Читатель поймет, с каким удовольствием я на ходу прочел тестю лекцию об известных мне крепящих и слабительных снадобьях: наконец-то я знаю то, чего здешние медики не знают! И пусть мое знание идет от немощной европейской медицины для больных, а вот пригодилось. Я сообщал ему о свойствах дубовой коры (дубы обильно растут на острове) и дубильных препаратов, об остро-кислых крепящих смесях, о зверобое, чернике и иных ягодах. Затем, перейдя на слабительные, рассказал о действии глауберовой соли и сернокислой магнезии, о самом популярном на кораблях слабительном средстве — морской соли; не забыл о касторовом и миндальном масле, об отварах ревеня, крушины… Имельдин слушал с большим вниманием, задавал уточняющие вопросы.

И только когда мы вошли в ночной город, я вспомнил:

— Послушай, но почему так оскорбилась эта «мадам Орион»? Я ведь только и хотел узнать, как она наблюдала неразличимые глазом детали созвездия. И ты ее поддержал, вспомнил Агату… при чем здесь она!

— То есть как «при чем»?! — тесть остановился. — Как это — «при чем»?! Постой… — голос его упал, — значит, вы с Аганитой еще не…?

— Что мы «не»? — я тоже остановился. — Мы не «не», мы да. У тебя вон внук растет, Майкл.

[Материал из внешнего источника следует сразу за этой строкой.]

(* ===== verification/TipcWin.v ===== *)
(** * The queues and the windows of a tipc device

    Taking a buffer from a queue, mapping it and unmapping it leave the
    connections of the device alone; while a buffer is mapped every byte of
    it can be read and written. *)

From S2P Require Import Prelude Bitmap Iovec MsgQueue Handle Ipc IpcInv HandleList IpcHandle.
From S2P Require Import EptTable Vqueue TipcDev TipcDevInv TipcConn.

Module TipcWin.
Import Bitmap Iovec MsgQueue Handle Ipc IpcInv HandleList IpcHandle EptTable TipcDev TipcDevInv TipcConn.

(** ** Memory that is there *)

Definition present (a n : Z) (k : kmem) : Prop := forall i, a <= i < a + n -> is_Some (k !! i).

Lemma present_sub a n b m k : present a n k -> a <= b -> b + m <= a + n -> present b m k.
Proof. intros Hp H1 H2 i Hi. apply Hp. lia. Qed.

Lemma present_read a n k : present a (Z.of_nat n) k -> exists bs, kread a n k = Some bs /\ length bs = n.
Proof.
  revert a. induction n as [|n IH]; intros a Hp; simpl; [by exists []|].
  destruct (Hp a) as [b Hb]; [lia|]. rewrite Hb. simpl.
  destruct (IH (a + 1)) as (bs & -> & Hl); [eapply present_sub; [exact Hp|lia|lia]|].
  exists (b :: bs). simpl. by rewrite Hl.
Qed.

Lemma present_write bs : forall a k, present a (Z.of_nat (length bs)) k ->
  exists k', kwrite a bs k = Some k' /\ forall b m, present b m k -> present b m k'.
Proof.
  induction bs as [|x bs IH]; intros a k Hp; simpl; [by exists k|].
  simpl in Hp. destruct (Hp a) as [b Hb]; [lia|]. rewrite Hb. simpl.
  assert (Hins : forall b m, present b m k -> present b m (<[a := x]> k)).
  { intros c m Hc i Hi. rewrite lookup_insert_is_Some. destruct (decide (a = i)); [by left|right]. auto. }
  destruct (IH (a + 1) (<[a := x]> k)) as (k' & Hw & Hk').
  { apply Hins. eapply present_sub; [exact Hp|lia|lia]. }
  exists k'. auto.
Qed.

Lemma roundup_ge n : 0 <= n < 2 ^ 32 -> n <= ROUNDUP n PAGE_SIZE.
Proof.
  intros Hn. change PAGE_SIZE with (2 ^ 12). rewrite ROUNDUP_spec by lia.
  pose proof (Z.mod_pos_bound (n + (2 ^ 12 - 1)) (2 ^ 12)). lia.
Qed.

Lemma window_present ns n va len k : 0 <= len < 2 ^ 32 -> present va len (window ns n va len ∪ k).
Proof.
  intros Hl i Hi. apply lookup_union_is_Some. left. unfold window. rewrite lookup_map_seqZ.
  pose proof (roundup_ge len Hl). rewrite option_guard_True by lia.
  apply lookup_lt_is_Some. rewrite length_fmap, length_seqZ. lia.
Qed.

(** ** Steps that leave the connections alone *)

(** Only kernel memory and the accounts of the mappings differ. *)
Definition mem_only (w w' : world) : Prop :=
  w_dev w' = w_dev w /\ w_vqs w' = w_vqs w /\ exists u, w_heap w' = set_user u (w_heap w).

Lemma set_user_id h : set_user (user h) h = h.
Proof. by destruct h. Qed.

Lemma mem_only_refl w : mem_only w w.
Proof. split; [done|]. split; [done|]. exists (user (w_heap w)). by rewrite set_user_id. Qed.

Lemma mem_only_trans a b c : mem_only a b -> mem_only b c -> mem_only a c.
Proof.
  intros (D1 & V1 & u1 & H1) (D2 & V2 & u2 & H2). split; [congruence|]. split; [congruence|].
  exists u2. by rewrite H2, H1.
Qed.

Section Good.
Context (base : Z).

Definition good (w : world) (l : handle_list hptr) : Prop :=
  dev_ok base w l /\ exists tx rx, w_vqs w = [tx; rx] /\ Vqueue.ring_wf tx /\ Vqueue.ring_wf rx.

Lemma good_mem w w' l : good w l -> mem_only w w' -> good w' l.
Proof.
  intros [[D1 D2 D3 D4 D5 D6] (tx & rx & Hv & Ht & Hr)] (Hd & Hq & u & Hh). split.
  - unfold dev_ok. rewrite Hd, Hh. split; [by apply inv_user|exact D2|exact D3|exact D4|exact D5|exact D6].
  - exists tx, rx. by rewrite Hq.
Qed.

Lemma good_dev w l w' l' : good w l -> dev_ok base w' l' -> w_vqs w' = w_vqs w -> good w' l'.
Proof. intros [_ (tx & rx & Hv & Ht & Hr)] Hd Hq. split; [done|]. exists tx, rx. by rewrite Hq. Qed.

Lemma good_vq w l i : good w l -> (i < 2)%nat -> exists q, w_vqs w !! i = Some q /\ Vqueue.ring_wf q.
Proof. intros [_ (tx & rx & -> & Ht & Hr)] Hi. destruct i as [|[|]]; [by exists tx|by exists rx|lia]. Qed.

Lemma good_set_vst w l i s : good w l -> (i < 2)%nat -> Vqueue.ring_wf (Vqueue.st_vq s) -> good (set_vst i s w) l.
Proof.
  intros [Hd (tx & rx & Hv & Ht & Hr)] Hi Hs. split; [by apply (dev_ok_same base w)|].
  simpl. rewrite Hv. destruct i as [|[|]]; [| |lia]; simpl; eauto.
Qed.

Lemma safely_on_vq {A} i q (m : M Vqueue.vst A) w (Q : A -> world -> Prop) : w_vqs w !! i = Some q ->
  safely m (Vqueue.Vst q (w_trace w) (w_regions w)) (fun a s => Q a (set_vst i s w)) -> safely (on_vq i m) w Q.
Proof. intros Hq. unfold safely, on_vq. rewrite Hq. by destruct (m _). Qed.

(** ** Taking and returning a buffer *)

Section Queue.
Context (ns : nat -> Z -> Z).

Lemma get_avail_safe i n m buf w l (Q : option (Z * Vqueue.vqueue_buf) -> world -> Prop) : good w l -> (i < 2)%nat ->
  Vqueue.buf_ok buf -> Vqueue.cnt (Vqueue.in_iovs buf) = n -> Vqueue.cnt (Vqueue.out_iovs buf) = m -> n + m < 2 ->
  (forall r buf' w', good w' l -> Vqueue.buf_ok buf' -> Vqueue.cnt (Vqueue.in_iovs buf') = n ->
     Vqueue.cnt (Vqueue.out_iovs buf') = m -> Q (Some (r, buf')) w') ->
  safely (on_vq i (Vqueue.vqueue_get_avail_buf ns chain_fuel buf)) w Q.
Proof.
  intros Hg Hi Hb Hn Hm Hnm HQ. destruct (good_vq w l i Hg Hi) as (q & Hq & Hwf).
  eapply safely_on_vq; [exact Hq|]. pose proof Hwf as [Hl Hring].
  destruct (decide (Vqueue.vring_addr q = 0)) as [H0|H0].
  - unfold Vqueue.vqueue_get_avail_buf. apply safely_bind. unfold gets, safely at 1. simpl. rewrite H0. simpl.
    apply safely_ret, HQ; auto. by apply good_set_vst.
  - destruct (Hring H0) as [sz Hsz]. eapply safely_mono.
    + eapply (Vqueue.get_avail_buf_post ns sz q); [exact Hsz|done|done|lia|done|]. unfold chain_fuel. lia.
    + intros o s (_ & _ & r & buf' & -> & Hc1 & Hc2 & Hcase). apply HQ; [| |congruence|congruence].
      * apply good_set_vst; [done..|]. cbn [Vqueue.st_vq] in *.
        destruct Hcase as [(_ & _ & ->)|(_ & _ & _ & ev & ->)]; split; simpl; auto. apply uwrap_range. lia.
      * by destruct Hcase as [(_ & -> & _)|(_ & ? & _)].
Qed.

Lemma add_buf_safe i buf r w l (Q : Z -> world -> Prop) : good w l -> (i < 2)%nat ->
  (forall e w', good w' l -> Q e w') -> safely (on_vq i (Vqueue.vqueue_add_buf ns buf r)) w Q.
Proof.
  intros Hg Hi HQ. destruct (good_vq w l i Hg Hi) as (q & Hq & Hwf). eapply safely_on_vq; [exact Hq|].
  unfold Vqueue.vqueue_add_buf, safely, bind, gets, Vqueue.rd, Vqueue.wr. simpl.
  destruct (_ =? 0); [|destruct (_ <=? _)]; apply HQ, good_set_vst; done.
Qed.
End Queue.

(** ** Mapping a buffer *)

Section Map.
Context (ns : nat -> Z -> Z) `{Vqueue.Platform}.

(** A list with the one buffer [v] in use. *)
Definition one (l : Vqueue.vqueue_iovs) (v : Vqueue.iovec_kern) : Prop :=
  Vqueue.cnt l = 1 /\ Vqueue.iused l = 1 /\ (exists pa, Vqueue.phys l = [pa]) /\ Vqueue.iovs l = [v] /\
  0 <= Vqueue.iov_len v < 2 ^ 32.

Lemma one_ok l v : one l v -> Vqueue.iovs_ok l.
Proof.
  intros (Hc & Hu & (pa & Hp) & Hi & Hl). split; rewrite ?Hc, ?Hu, ?Hp, ?Hi; try done. by apply Forall_singleton.
Qed.

Lemma used_one l : Vqueue.iovs_ok l -> Vqueue.cnt l = 1 -> Vqueue.iused l <> 0 -> exists v, one l v.
Proof.
  intros [Hc Hu Hp Hi Hl] H1 H0. rewrite H1 in *. destruct (Vqueue.iovs l) as [|v [|]] eqn:Ev; try (simpl in Hi; lia).
  destruct (Vqueue.phys l) as [|pa [|]] eqn:Ep; try (simpl in Hp; lia). apply Forall_cons in Hl as [Hl _].
  exists v. unfold one. rewrite Ep. split_and!; try done; try lia. by exists pa.
Qed.

Lemma set_base_one l v b : one l v -> one (Vqueue.set_base 0 b l) (Vqueue.IovecKern b (Vqueue.iov_len v)).
Proof. intros (Hc & Hu & Hp & Hi & Hl). unfold one. simpl. by rewrite Hi. Qed.

Lemma map_one i l v fl g w q (Q : Z * Vqueue.vqueue_iovs -> world -> Prop) : one l v -> w_vqs w !! i = Some q ->
  (forall r l' v' w', r <> 0 -> one l' v' -> mem_only w w' -> Q (r, l') w') ->
  (forall va l' w', one l' (Vqueue.IovecKern va (Vqueue.iov_len v)) -> 0 < va -> mem_only w w' ->
     present va (Vqueue.iov_len v) (kmem_of w') -> Q (0, l') w') ->
  safely (map_iovs ns i l fl g) w Q.
Proof.
  intros Ho Hq HE HS. pose proof Ho as (Hc & Hu & (pa & Hp) & Hi & Hl). unfold map_iovs. apply safely_bind.
  eapply safely_on_vq; [exact Hq|]. unfold Vqueue.vqueue_map_iovs. rewrite Hu, Hc. simpl.
  unfold safely at 1, bind, assert_, ret, deref, gets. simpl. rewrite Hi, Hp. simpl.
  assert (Hid : forall r, mem_only w (set_vst i (Vqueue.Vst q (w_trace w) r) w)).
  { intros r. split; [done|]. split; [by apply list_insert_id|]. exists (user (w_heap w)). simpl. by rewrite set_user_id. }
  destruct (negb (Vqueue.trusty_hyp_check_guest_pa_valid pa _ g =? NO_ERROR)) eqn:Eh; zbool.
  { simpl. set (r := Vqueue.trusty_hyp_check_guest_pa_valid _ _ _) in *. 
    rewrite (proj2 (Z.eqb_neq r 0)) by done. by eapply HE. }
  unfold Vqueue.map_physical, bind, gets, ret. simpl. destruct (Vqueue.vmm_alloc_physical _ _ _ _) as [e|va] eqn:Ea.
  - simpl. rewrite (proj2 (Z.eqb_neq e 0)) by (by eapply Vqueue.vmm_alloc_err).
    eapply HE; [by eapply Vqueue.vmm_alloc_err|by apply set_base_one|apply Hid].
  - apply Vqueue.vmm_alloc_fresh in Ea as [Hva _]. simpl.
    assert (Ho' := set_base_one l v va Ho). apply (HS va); [done|done| |].
    + eapply mem_only_trans; [apply Hid|]. split; [done|]. split; [done|]. eexists. reflexivity.
    + unfold show. unfold used_iovs. destruct Ho' as (_ & Hu' & (pa' & ->) & -> & _). rewrite Hu'. simpl.
      by apply window_present.
Qed.

Lemma unmap_one i l v w q (Q : Vqueue.vqueue_iovs -> world -> Prop) : one l v -> Vqueue.base v <> 0 ->
  w_vqs w !! i = Some q -> (forall l' v' w', one l' v' -> mem_only w w' -> Q l' w') ->
  safely (unmap_iovs ns i l) w Q.
Proof.
  intros Ho Hb Hq HQ. pose proof Ho as (Hc & Hu & (pa & Hp) & Hi & Hl). unfold unmap_iovs. apply safely_bind.
  unfold modify, safely at 1. set (w1 := hide ns l w).
  assert (H1 : mem_only w w1) by (split; [done|]; split; [done|]; eexists; reflexivity).
  eapply safely_on_vq; [exact Hq|]. unfold Vqueue.vqueue_unmap_iovs. rewrite Hu, Hc. simpl.
  unfold safely, bind, assert_, ret, deref, Vqueue.vmm_free_region, modify. simpl. rewrite Hi. simpl.
  rewrite (proj2 (Z.eqb_neq (Vqueue.base v) 0)) by done. simpl.
  eapply HQ; [by eapply set_base_one|]. eapply mem_only_trans; [exact H1|].
  split; [done|]. split; [by apply list_insert_id|]. exists (user (w_heap w1)). symmetry. apply set_user_id.
Qed.
End Map.
End Good.
End TipcWin.
(* ===== verification/TipcReset.v ===== *)
(** * Hanging up and resetting a tipc device

    [handle_hup], [tipc_dev_reset] of [tipc_dev.c]. *)

From S2P Require Import Prelude Bitmap Iovec MsgQueue Handle Ipc IpcInv IpcKeep IpcSafe HandleList IpcHandle EptTable Vqueue TipcDev TipcDevInv.
From S2P Require Import TipcConn TipcWin TipcRx.

Module TipcReset.
Import Bitmap Iovec MsgQueue Handle Ipc IpcInv IpcKeep IpcSafe HandleList IpcHandle EptTable TipcDev TipcDevInv TipcConn TipcWin TipcRx.

Section Reset.
Context (base : Z).
Notation good := (good base).

Lemma ptr_slot_ptr i : ptr_slot base (ept_ptr base i) = i.
Proof.
  unfold ptr_slot, ept_ptr, sizeof_tipc_ept. replace (base + 16 * i - base) with (i * 16) by lia. by rewrite Z.div_mul.
Qed.

(** ** A channel that was hung up *)

(** The channel [c] of slot [i] is taken out of the device. *)
Definition hung_up (w : world) (l : handle_list hptr) (i : Z) (rem c : Z) (x : chan) (w' : world) (l' : handle_list hptr) : Prop :=
  dev_ok base w' l' /\ w_vqs w' = w_vqs w /\ closed c x (w_heap w) (w_heap w') /\
  handles l' = remove_first (HChan c) (handles l) /\
  (forall a, conn_at (w_dev w') a = if addr_to_slot a =? i then None else conn_at (w_dev w) a).

Context (ns : nat -> Z -> Z) (others : nat -> W -> W) (wait_fuel : nat) `{Vqueue.Platform}.
Inductive ql_reach : world -> Prop :=
| reach_boot h : inv quiet h -> ql_reach (World h ∅ [] 0)
| reach_create pa sz fl mem r w w' : ql_reach w -> 0 <= sz < 2 ^ 32 -> (forall at_, mem = Some at_ -> 0 < at_) ->
    ql_tipc_create_device pa sz fl mem w = Done r w' -> ql_reach w'
| reach_shutdown pa r w w' : ql_reach w -> ql_tipc_shutdown_device pa w = Done r w' -> ql_reach w'
| reach_command access ipc_mem ev ns pa cmd_sz o w w' : ql_reach w -> mem_ok ipc_mem -> command_ok ns pa cmd_sz w ->
    ql_tipc_handle_cmd access ipc_mem ev no_time no_time ns pa cmd_sz w = Done o w' -> ql_reach w'
| reach_others w h' : ql_reach w -> others_step w h' -> ql_reach (World h' (w_regions w) (_dev_list w) (_dev_cnt w)).

Lemma reach_ok w : ql_reach w -> ql_ok w.
Proof.
  induction 1 as [h Hi|pa sz fl mem r w w' _ IH Hsz Hm Hrun|pa r w w' _ IH Hrun|access ipc_mem ev ns pa cmd_sz o w w' _ IH Hm Hc Hrun|w h' _ IH [Hi Hk]].
  - split; simpl; try done. apply NoDup_nil_2.
  - pose proof (create_run pa sz fl mem w IH Hsz Hm) as Hr. unfold runs in Hr. rewrite Hrun in Hr. apply Hr.
  - pose proof (ql_shutdown_run pa w IH) as Hr. unfold runs in Hr. rewrite Hrun in Hr. apply Hr.
  - pose proof (handle_run access ipc_mem ev ns pa cmd_sz w IH Hm Hc) as Hr. unfold runs in Hr. rewrite Hrun in Hr. apply Hr.
  - destruct IH as [L1 L2 L3 L4 L5]. split; simpl; auto. intros i d Hd. eapply dev_ok_kept; [by eapply L2|done|].
    intros c x Hin Hx _. by eapply Hk.
Qed.
End Platform.

(** C14: the devices are sound in every state that the other side can reach
    with calls that create devices, shut them down or pass them commands, with
    the objects changing in between: every table matches its list and the
    channels, no channel is on two devices, no buffer is shared by two, and
    there are two devices at most.  In such a state creating and shutting
    down a device run to their end, and so does every command that is not
    longer than the buffer of its device, with one exception: the request for
    the events of all channels while there are channels and all are idle
    ([null_request]) reads through a null pointer, and the kernel faults.  A
    longer command is not refused and may fault ([command_fits] excludes it);
    memory for what a connection needs may run out ([mem_ok]). *)
Theorem ql_reach_sound `{Vqueue.Platform} w : ql_reach w -> ql_ok w /\
  (forall pa sz fl mem, 0 <= sz < 2 ^ 32 -> (forall at_, mem = Some at_ -> 0 < at_) ->
     exists r w', ql_tipc_create_device pa sz fl mem w = Done r w' /\ ql_reach w') /\
  (forall pa, exists r w', ql_tipc_shutdown_device pa w = Done r w' /\ ql_reach w' /\ dev_lookup pa w' = None) /\
  (forall access ipc_mem ev ns pa cmd_sz, mem_ok ipc_mem -> command_fits pa cmd_sz w ->
     match ql_tipc_handle_cmd access ipc_mem ev no_time no_time ns pa cmd_sz w with
     | Done o w' => is_Some o /\ ql_reach w' /\ command_ok ns pa cmd_sz w
     | Crash why => why = BadAccess /\
         exists i d, dev_lookup pa w = Some (i, d) /\ null_request (show ns (w_heap w, d)) cmd_sz
     end).
Proof.
  intros Hr. pose proof (reach_ok w Hr) as Hw. split; [done|]. split; [|split].
  - intros pa sz fl mem Hsz Hm. destruct (proj1 (runs_done _ _ _) (create_run pa sz fl mem w Hw Hsz Hm)) as (r & w' & Hrun & _).
    exists r, w'. split; [done|]. by eapply reach_create.
  - intros pa. destruct (proj1 (runs_done _ _ _) (ql_shutdown_run pa w Hw)) as (r & w' & Hrun & _ & Hl). exists r, w'.
    split; [done|]. split; [by eapply reach_shutdown|]. destruct (dev_lookup pa w) as [[i d]|] eqn:El; [apply Hl|]. destruct Hl as [_ ->]. done.
  - intros access ipc_mem ev ns pa cmd_sz Hm Hf.
    destruct (handle_total access ipc_mem ev ns pa cmd_sz w Hw Hm Hf) as [(i & d & El & Hn & ->)|(Hc & o & w' & Hrun & _ & Ho)]; [eauto|].
    rewrite Hrun. split; [|split; [by eapply reach_command|done]].
    destruct (dev_lookup pa w) as [[i d]|]; [destruct Ho as (r & _ & -> & _); by eexists|]. destruct Ho as [-> _]. by eexists.
Qed.

(** C15: a command that is not longer than the buffer does what its opcode
    says to the one device whose buffer it names, and is refused without
    effect where no device is there or the buffer does not hold a command of
    that size.  Sending appends the payload, cut to the size of a receive
    buffer, to the queue of the peer, or reports why not; receiving moves the
    oldest message into the buffer, or loses it when it is too long;
    connecting takes the first free slot; disconnecting closes the channel
    and frees its slot; an event request reports one event and consumes it.
    The header of the buffer then holds the status, the length and the opcode
    of the answer, except after a disconnect of an unknown target, which
    writes nothing.  The request for the events of all channels while there
    are channels and all are idle faults instead.  A command longer than the
    buffer is not refused by the code and is left out here. *)
Theorem ql_handle_cmd_effect access ipc_mem ev ns pa cmd_sz w : ql_ok w -> mem_ok ipc_mem -> command_fits pa cmd_sz w ->
  match ql_tipc_handle_cmd access ipc_mem ev no_time no_time ns pa cmd_sz w with
  | Done o w' => ql_ok w' /\
      match dev_lookup pa w with
      | None => o = Some SmCall.SM_ERR_INVALID_PARAMETERS /\ w' = w
      | Some (i, d) => exists r s', o = Some r /\ w' = put_dev i s' w /\
          command_effect access ipc_mem cmd_sz (show ns (w_heap w, d)) r s'
      end
  | Crash why => why = BadAccess /\
      exists i d, dev_lookup pa w = Some (i, d) /\ null_request (show ns (w_heap w, d)) cmd_sz
  end.
Proof.
  intros Hw Hm Hf. destruct (handle_total access ipc_mem ev ns pa cmd_sz w Hw Hm Hf) as [(i & d & El & Hn & ->)|(_ & o & w' & -> & H)]; [eauto|done].
Qed.

(** The refusals of [ql_tipc_create_device] are codes of the monitor already;
    translated once more they all become the internal failure. *)
Lemma create_code_lost w pa sz e : create_refused w pa sz = Some e ->
  SmCall.to_smc_error e = SmCall.SM_ERR_INTERNAL_FAILURE.
Proof.
  unfold create_refused. destruct (_ || _); [by intros [= <-]|]. destruct (_ <=? _); [by intros [= <-]|done].
Qed.
End TipcDevQlSafe.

— Да это-то я заметил. Значит, вы еще не… Ну, конечно, откуда тебе знать! А она постеснялась. И я поделикатничал, дурак старый, не спросил, как у вас с этим, не хотел вмешиваться… Значит, и каталог вы еще не начали? Какая же цена тому внуку!.. Ой-ой-ой! — Имельдина не было видно, но, судя по голосу, он взялся за голову. — Бедная моя девочка!

— Почему бедная? Во что вмешиваться? Какой каталог? Что мы «не», можешь ты объяснить!

— Что теперь объяснять!.. Как, по-твоему, для чего в вашем мезонине раздвижная поворотная крыша?

— Для прохлады, — уверенно сказал я. — Мы пользуемся.

— Идиот, — так же уверенно произнес тесть. — За кого я отдал свою дочь! Бедная Аганита! — Было похоже на то, что он снова схватился за голову.

— Послушай, не мог бы ты более внятно выразить…

— Сейчас нет, это возможно только на внутреннем тикитанто. Отложим до утра. Но имей в виду, Барбарите ни звука: испепелит.

И по интонациям я понял, что это не иносказание. Испепелит.

Предмет, который объяснил мне — и преимущественно не словами — следующим утром Имельдин, когда мы уединились в роще тиквой, действительно оказался столь тонким и деликатным, что я не уверен, сумею ли передать все это читателю. Для многого и слов не подберешь.